## Task item
Answer with a number only: how many lines of the data contain "Definition"?

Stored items
(* ===== verification/LifecycleStore.v ===== *)
(** * Lifecycle events on the stored sandbox instance

    The two services that write the status column through the status machine:
    - [applySandboxLifecycleEvent]: the data-plane worker
      (apps/data-plane-worker/openworkflow/shared/apply-sandbox-lifecycle-event.ts);
    - [applySandboxRuntimeLifecycleEvent]: the data-plane API
      (apps/data-plane-api/src/internal/sandbox-instances/services/
      apply-sandbox-runtime-lifecycle-event.ts), with the readiness predicates of
      apps/data-plane-api/src/runtime-state.

    Both read the status, compute a transition and write it with a
    compare-and-swap [UPDATE].  The database is a service: a table is the class
    [InstanceTable], whose laws say that a statement is atomic.  Between two
    statements of a call any other call may run, also inside the transaction of
    the API, which runs at the default isolation level (READ COMMITTED).  So a
    call is a small program counter machine ([worker_pc], [runtime_pc]) that
    makes one statement per step, and [store_step] interleaves any number of
    calls. *)

From S2P Require Import Prelude JsMap Lifecycle.

Local Notation Status := SandboxInstanceStatuses.SandboxInstanceStatus.
Local Notation Event := SandboxLifecycleEvents.SandboxLifecycleEvent.
Import (hints) SandboxInstanceStatuses SandboxLifecycleEvents.

(** ** The table of sandbox instances *)

(** [findFirst] selects the status of the row with this id and no [deletedAt];
    [update … where id = … and status = from and deletedAt is null returning
    status] returns the new status of the row it updated, if any. *)
Class InstanceTable (T : Type) : Type := {
  find_status : T → string → option Status;
  cas_status : T → string → Status → Status → option Status * T;
}.

Class InstanceTableLaws (T : Type) `{InstanceTable T} : Prop := {
  cas_status_result t id from to :
    (cas_status t id from to).1 =
      if decide (find_status t id = Some from) then Some to else None;
  find_after_cas t id from to id' :
    find_status (cas_status t id from to).2 id' =
      if decide (find_status t id = Some from ∧ id' = id) then Some to
      else find_status t id';
}.

(** A table in memory: the status and whether [deletedAt] is set. *)
Notation MemoryTable := (JsMap.t string (Status * bool)).

#[export] Instance memory_table : InstanceTable MemoryTable := {
  find_status t id :=
    match JsMap.get t id with Some (s, false) => Some s | _ => None end;
  cas_status t id from to :=
    match JsMap.get t id with
    | Some (s, false) =>
        if decide (s = from) then (Some to, JsMap.set t id (to, false)) else (None, t)
    | _ => (None, t)
    end;
}.

#[export] Instance memory_table_laws : InstanceTableLaws MemoryTable.
Proof.
  split; unfold cas_status, find_status; simpl.
  - intros t id from to. destruct (JsMap.get t id) as [[s []]|];
      repeat case_decide; naive_solver.
  - intros t id from to id'. destruct (JsMap.get t id) as [[s []]|] eqn:Hid; simpl.
    2: destruct (decide (s = from)) as [->|]; simpl; [rewrite JsMap.get_set|].
    all: repeat case_decide; naive_solver.
Qed.

(** ** Names of the log records *)

Section LogNames.
Import SandboxInstanceStatuses.

Definition resolveRuntimeLifecycleLogEventName (from to : Status) : string :=
  if (from =?= RECONNECTING) && (to =?= RUNNING) then "sandbox.reconnected"
  else match to with
       | DEGRADED => "sandbox.degraded"
       | RECONNECTING => "sandbox.reconnecting"
       | INITIALIZING => "sandbox.initializing"
       | RUNNING => "sandbox.running"
       | PENDING => "sandbox.pending"
       | STARTING => "sandbox.starting"
       | STARTED => "sandbox.started"
       | STOPPING => "sandbox.stopping"
       | STOPPED => "sandbox.stopped"
       | FAILED => "sandbox.failed"
       end.

Definition resolveSandboxLifecycleLogEventName (from to : Status) : string :=
  if (status_value from =?= "reconnecting") && (status_value to =?= "running")
  then "sandbox.reconnected"
  else match to with
       | STARTING => "sandbox.starting"
       | STARTED => "sandbox.started"
       | INITIALIZING => "sandbox.initializing"
       | RUNNING => "sandbox.running"
       | DEGRADED => "sandbox.degraded"
       | RECONNECTING => "sandbox.reconnecting"
       | STOPPING => "sandbox.stopping"
       | STOPPED => "sandbox.stopped"
       | FAILED => "sandbox.failed"
       | PENDING => "sandbox.pending"
       end.
End LogNames.

(** ** The runtime state snapshot the API reads from the gateway *)

Record SandboxRuntimeAttachment : Type := {
  attachment_sandboxInstanceId : string;
  attachment_ownerLeaseId : string;
  attachment_nodeId : string;
  attachment_sessionId : string;
  attachment_attachedAtMs : Z;
}.

Record SandboxRuntimeStateSnapshot : Type := {
  snapshot_ownerLeaseId : option string;
  snapshot_attachment : option SandboxRuntimeAttachment;
  snapshot_presence_activeCount : Z;
  snapshot_keepalive_active : bool;
  snapshot_runtime_ready : bool;
}.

## Exercise answer
2